→ ABOUT THIS TASK
Once you reach the line containing "Definition maxBackoff : Z := 30 * Second." in the data below, restate each line word for word up to and including the one containing "Record round := Round".

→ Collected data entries

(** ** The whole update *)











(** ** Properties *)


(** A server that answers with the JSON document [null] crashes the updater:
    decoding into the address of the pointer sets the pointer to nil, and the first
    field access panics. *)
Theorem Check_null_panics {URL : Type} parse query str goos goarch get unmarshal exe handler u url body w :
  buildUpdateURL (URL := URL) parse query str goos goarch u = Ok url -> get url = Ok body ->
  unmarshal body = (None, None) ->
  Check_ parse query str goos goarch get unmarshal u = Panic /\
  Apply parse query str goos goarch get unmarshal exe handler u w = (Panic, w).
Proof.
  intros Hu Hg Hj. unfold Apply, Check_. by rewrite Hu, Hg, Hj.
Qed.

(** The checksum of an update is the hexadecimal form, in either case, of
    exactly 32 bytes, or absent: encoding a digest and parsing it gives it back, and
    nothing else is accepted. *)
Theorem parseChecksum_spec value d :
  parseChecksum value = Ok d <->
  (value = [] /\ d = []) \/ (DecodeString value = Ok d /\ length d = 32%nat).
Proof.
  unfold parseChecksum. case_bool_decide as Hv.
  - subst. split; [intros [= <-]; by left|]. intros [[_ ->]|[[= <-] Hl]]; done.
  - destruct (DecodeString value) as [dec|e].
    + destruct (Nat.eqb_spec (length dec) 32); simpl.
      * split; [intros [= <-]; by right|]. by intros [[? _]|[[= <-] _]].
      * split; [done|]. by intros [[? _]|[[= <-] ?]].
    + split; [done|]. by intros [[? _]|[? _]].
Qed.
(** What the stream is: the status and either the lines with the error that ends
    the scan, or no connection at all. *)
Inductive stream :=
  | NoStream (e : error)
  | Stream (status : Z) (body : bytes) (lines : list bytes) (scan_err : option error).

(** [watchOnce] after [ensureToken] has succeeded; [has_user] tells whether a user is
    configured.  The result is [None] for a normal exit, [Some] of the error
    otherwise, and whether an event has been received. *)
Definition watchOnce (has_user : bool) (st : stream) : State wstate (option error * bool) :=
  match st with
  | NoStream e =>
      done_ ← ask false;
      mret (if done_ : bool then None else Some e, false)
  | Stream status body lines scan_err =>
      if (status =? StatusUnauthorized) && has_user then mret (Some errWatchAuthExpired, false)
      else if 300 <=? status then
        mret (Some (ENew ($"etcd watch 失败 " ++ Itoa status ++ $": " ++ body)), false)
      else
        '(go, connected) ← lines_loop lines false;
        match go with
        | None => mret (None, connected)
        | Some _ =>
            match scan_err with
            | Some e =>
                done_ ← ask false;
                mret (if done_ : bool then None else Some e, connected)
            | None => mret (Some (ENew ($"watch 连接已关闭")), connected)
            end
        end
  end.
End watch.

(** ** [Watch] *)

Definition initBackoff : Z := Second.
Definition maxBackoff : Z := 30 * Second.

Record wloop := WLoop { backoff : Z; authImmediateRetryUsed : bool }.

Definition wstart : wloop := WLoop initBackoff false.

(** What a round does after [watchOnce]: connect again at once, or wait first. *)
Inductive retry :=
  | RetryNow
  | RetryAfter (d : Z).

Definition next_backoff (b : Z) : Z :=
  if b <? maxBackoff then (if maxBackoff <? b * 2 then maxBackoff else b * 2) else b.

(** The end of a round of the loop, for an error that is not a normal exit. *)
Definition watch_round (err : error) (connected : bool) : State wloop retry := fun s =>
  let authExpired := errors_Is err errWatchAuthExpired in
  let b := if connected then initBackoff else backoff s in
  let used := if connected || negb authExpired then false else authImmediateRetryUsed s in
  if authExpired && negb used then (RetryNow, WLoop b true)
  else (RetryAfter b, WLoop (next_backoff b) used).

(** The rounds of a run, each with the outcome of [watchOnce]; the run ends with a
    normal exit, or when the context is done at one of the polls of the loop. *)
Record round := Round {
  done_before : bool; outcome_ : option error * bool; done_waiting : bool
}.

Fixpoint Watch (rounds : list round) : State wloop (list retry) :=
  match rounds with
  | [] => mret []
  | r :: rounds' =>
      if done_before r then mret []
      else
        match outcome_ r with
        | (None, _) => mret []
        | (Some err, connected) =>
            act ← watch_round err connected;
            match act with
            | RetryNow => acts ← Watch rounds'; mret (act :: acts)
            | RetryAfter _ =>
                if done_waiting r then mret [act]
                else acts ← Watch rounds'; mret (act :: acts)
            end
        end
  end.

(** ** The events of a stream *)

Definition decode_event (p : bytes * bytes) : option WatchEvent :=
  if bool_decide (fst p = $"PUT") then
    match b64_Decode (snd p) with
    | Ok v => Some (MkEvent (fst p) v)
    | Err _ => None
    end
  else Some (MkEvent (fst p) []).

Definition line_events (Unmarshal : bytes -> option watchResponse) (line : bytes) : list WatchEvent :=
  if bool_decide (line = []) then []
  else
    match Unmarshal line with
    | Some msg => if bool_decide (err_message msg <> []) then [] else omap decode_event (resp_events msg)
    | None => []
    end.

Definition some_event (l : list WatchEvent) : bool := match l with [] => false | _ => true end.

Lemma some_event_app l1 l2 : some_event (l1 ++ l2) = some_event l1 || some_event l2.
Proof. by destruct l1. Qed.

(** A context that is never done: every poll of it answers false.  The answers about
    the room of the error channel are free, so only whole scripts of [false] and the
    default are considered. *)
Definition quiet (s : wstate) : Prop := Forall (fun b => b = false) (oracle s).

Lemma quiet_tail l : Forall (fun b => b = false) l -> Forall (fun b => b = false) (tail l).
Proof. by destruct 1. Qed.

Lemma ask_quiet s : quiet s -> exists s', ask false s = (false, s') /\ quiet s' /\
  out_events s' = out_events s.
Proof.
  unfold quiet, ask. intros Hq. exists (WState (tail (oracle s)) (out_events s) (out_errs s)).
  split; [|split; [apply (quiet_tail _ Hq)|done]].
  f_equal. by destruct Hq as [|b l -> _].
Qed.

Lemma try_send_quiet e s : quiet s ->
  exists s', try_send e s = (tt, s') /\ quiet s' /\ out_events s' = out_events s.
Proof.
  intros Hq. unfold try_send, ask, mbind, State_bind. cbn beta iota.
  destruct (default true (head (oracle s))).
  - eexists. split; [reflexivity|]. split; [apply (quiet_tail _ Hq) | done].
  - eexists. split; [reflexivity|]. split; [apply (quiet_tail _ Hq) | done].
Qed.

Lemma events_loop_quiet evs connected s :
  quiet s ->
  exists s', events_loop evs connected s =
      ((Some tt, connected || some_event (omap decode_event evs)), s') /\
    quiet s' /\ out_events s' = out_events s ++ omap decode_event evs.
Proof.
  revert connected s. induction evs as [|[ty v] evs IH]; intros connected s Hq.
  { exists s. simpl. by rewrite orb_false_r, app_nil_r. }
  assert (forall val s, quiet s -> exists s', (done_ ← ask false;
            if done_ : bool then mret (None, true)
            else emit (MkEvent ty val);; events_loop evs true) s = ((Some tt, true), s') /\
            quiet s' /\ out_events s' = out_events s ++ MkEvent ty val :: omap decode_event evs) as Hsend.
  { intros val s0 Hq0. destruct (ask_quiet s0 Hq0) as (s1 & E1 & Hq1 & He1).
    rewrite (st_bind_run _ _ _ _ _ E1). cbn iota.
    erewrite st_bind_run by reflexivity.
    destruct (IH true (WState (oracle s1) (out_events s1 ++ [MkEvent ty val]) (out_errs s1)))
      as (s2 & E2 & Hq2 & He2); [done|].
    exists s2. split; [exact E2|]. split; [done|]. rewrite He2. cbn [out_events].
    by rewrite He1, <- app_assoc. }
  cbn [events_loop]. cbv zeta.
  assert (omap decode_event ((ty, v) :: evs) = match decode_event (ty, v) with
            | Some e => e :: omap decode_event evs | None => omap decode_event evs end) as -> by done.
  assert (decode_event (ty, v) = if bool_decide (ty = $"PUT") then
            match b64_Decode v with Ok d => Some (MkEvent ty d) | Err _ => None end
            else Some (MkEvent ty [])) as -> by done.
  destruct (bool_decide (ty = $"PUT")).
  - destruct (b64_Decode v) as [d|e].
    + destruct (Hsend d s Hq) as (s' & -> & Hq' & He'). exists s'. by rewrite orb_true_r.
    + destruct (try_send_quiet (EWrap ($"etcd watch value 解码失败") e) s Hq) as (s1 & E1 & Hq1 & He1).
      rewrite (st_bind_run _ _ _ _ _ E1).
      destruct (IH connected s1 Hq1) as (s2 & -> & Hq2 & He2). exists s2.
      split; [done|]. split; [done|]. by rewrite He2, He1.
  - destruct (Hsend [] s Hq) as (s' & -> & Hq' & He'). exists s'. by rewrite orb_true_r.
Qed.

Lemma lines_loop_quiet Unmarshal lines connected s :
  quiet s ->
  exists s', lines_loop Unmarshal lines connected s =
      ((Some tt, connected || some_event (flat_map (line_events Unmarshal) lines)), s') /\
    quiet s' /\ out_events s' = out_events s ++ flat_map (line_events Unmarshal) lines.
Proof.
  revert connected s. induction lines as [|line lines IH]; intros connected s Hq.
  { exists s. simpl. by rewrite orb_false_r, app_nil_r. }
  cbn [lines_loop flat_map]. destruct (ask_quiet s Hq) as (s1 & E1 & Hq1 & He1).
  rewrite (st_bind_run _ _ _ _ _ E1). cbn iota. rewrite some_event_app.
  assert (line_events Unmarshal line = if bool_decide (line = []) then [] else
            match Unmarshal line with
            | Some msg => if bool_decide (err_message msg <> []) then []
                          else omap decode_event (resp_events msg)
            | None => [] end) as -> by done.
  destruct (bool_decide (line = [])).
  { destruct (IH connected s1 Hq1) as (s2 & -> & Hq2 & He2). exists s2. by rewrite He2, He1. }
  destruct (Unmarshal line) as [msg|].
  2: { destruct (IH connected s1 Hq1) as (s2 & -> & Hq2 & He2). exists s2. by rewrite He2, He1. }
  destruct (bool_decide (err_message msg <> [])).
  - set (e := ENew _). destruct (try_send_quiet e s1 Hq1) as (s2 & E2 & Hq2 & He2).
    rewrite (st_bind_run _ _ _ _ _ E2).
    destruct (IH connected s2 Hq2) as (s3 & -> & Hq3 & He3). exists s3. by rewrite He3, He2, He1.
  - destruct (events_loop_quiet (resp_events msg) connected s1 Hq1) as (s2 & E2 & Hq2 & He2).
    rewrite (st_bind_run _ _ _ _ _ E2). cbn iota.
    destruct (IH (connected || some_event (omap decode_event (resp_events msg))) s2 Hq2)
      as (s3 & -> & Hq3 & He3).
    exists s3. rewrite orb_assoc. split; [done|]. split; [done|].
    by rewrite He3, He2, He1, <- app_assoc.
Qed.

→ YOUR RESPONSE
Definition maxBackoff : Z := 30 * Second.

Record wloop := WLoop { backoff : Z; authImmediateRetryUsed : bool }.

Definition wstart : wloop := WLoop initBackoff false.

(** What a round does after [watchOnce]: connect again at once, or wait first. *)
Inductive retry :=
  | RetryNow
  | RetryAfter (d : Z).

Definition next_backoff (b : Z) : Z :=
  if b <? maxBackoff then (if maxBackoff <? b * 2 then maxBackoff else b * 2) else b.

(** The end of a round of the loop, for an error that is not a normal exit. *)
Definition watch_round (err : error) (connected : bool) : State wloop retry := fun s =>
  let authExpired := errors_Is err errWatchAuthExpired in
  let b := if connected then initBackoff else backoff s in
  let used := if connected || negb authExpired then false else authImmediateRetryUsed s in
  if authExpired && negb used then (RetryNow, WLoop b true)
  else (RetryAfter b, WLoop (next_backoff b) used).

(** The rounds of a run, each with the outcome of [watchOnce]; the run ends with a
    normal exit, or when the context is done at one of the polls of the loop. *)
Record round := Round {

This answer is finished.